**WHAT TO WORK ON:**
Give again, word for word, every line in the entries below from the line with "(** X18. Methods" up to and including the line with "Theorem method_case_irrelevant (r", and no other line.

**SUPPLIED RECORDS:**

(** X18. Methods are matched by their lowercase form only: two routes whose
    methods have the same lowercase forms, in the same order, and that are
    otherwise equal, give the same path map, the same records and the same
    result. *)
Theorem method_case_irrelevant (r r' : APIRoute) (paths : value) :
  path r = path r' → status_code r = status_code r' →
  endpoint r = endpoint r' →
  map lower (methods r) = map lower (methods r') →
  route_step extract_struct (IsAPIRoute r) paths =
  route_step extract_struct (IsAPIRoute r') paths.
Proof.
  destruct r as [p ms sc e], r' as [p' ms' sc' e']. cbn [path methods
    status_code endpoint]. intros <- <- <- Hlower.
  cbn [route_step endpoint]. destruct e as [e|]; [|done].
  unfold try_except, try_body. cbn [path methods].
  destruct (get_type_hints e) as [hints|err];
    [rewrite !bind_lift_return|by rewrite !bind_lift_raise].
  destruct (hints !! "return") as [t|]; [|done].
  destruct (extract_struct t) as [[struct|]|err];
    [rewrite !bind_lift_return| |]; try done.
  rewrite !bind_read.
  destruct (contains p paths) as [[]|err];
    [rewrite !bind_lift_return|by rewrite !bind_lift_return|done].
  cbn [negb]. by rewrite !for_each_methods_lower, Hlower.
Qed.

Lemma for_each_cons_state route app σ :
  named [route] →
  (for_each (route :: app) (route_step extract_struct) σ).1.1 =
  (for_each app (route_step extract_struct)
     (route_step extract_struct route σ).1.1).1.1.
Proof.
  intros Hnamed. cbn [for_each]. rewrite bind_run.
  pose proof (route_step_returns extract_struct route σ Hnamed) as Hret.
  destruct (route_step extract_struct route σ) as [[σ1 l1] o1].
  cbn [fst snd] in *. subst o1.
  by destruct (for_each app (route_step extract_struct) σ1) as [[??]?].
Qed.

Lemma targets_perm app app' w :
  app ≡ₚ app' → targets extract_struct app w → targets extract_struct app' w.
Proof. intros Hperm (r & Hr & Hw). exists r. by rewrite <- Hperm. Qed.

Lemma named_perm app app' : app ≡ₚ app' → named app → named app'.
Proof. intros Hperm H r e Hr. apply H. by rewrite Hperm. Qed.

* * *

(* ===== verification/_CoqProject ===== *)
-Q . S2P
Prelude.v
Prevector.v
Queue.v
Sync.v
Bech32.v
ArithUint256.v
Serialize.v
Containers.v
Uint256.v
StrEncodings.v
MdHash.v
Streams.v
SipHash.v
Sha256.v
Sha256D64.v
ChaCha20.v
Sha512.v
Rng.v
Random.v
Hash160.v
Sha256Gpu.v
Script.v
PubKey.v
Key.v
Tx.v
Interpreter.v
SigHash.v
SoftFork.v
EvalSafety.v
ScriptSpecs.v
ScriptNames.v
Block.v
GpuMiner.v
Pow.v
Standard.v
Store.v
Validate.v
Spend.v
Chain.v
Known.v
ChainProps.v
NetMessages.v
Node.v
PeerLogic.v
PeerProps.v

**REPLY:**
(** X18. Methods are matched by their lowercase form only: two routes whose
    methods have the same lowercase forms, in the same order, and that are
    otherwise equal, give the same path map, the same records and the same
    result. *)
Theorem method_case_irrelevant (r r' : APIRoute) (paths : value) :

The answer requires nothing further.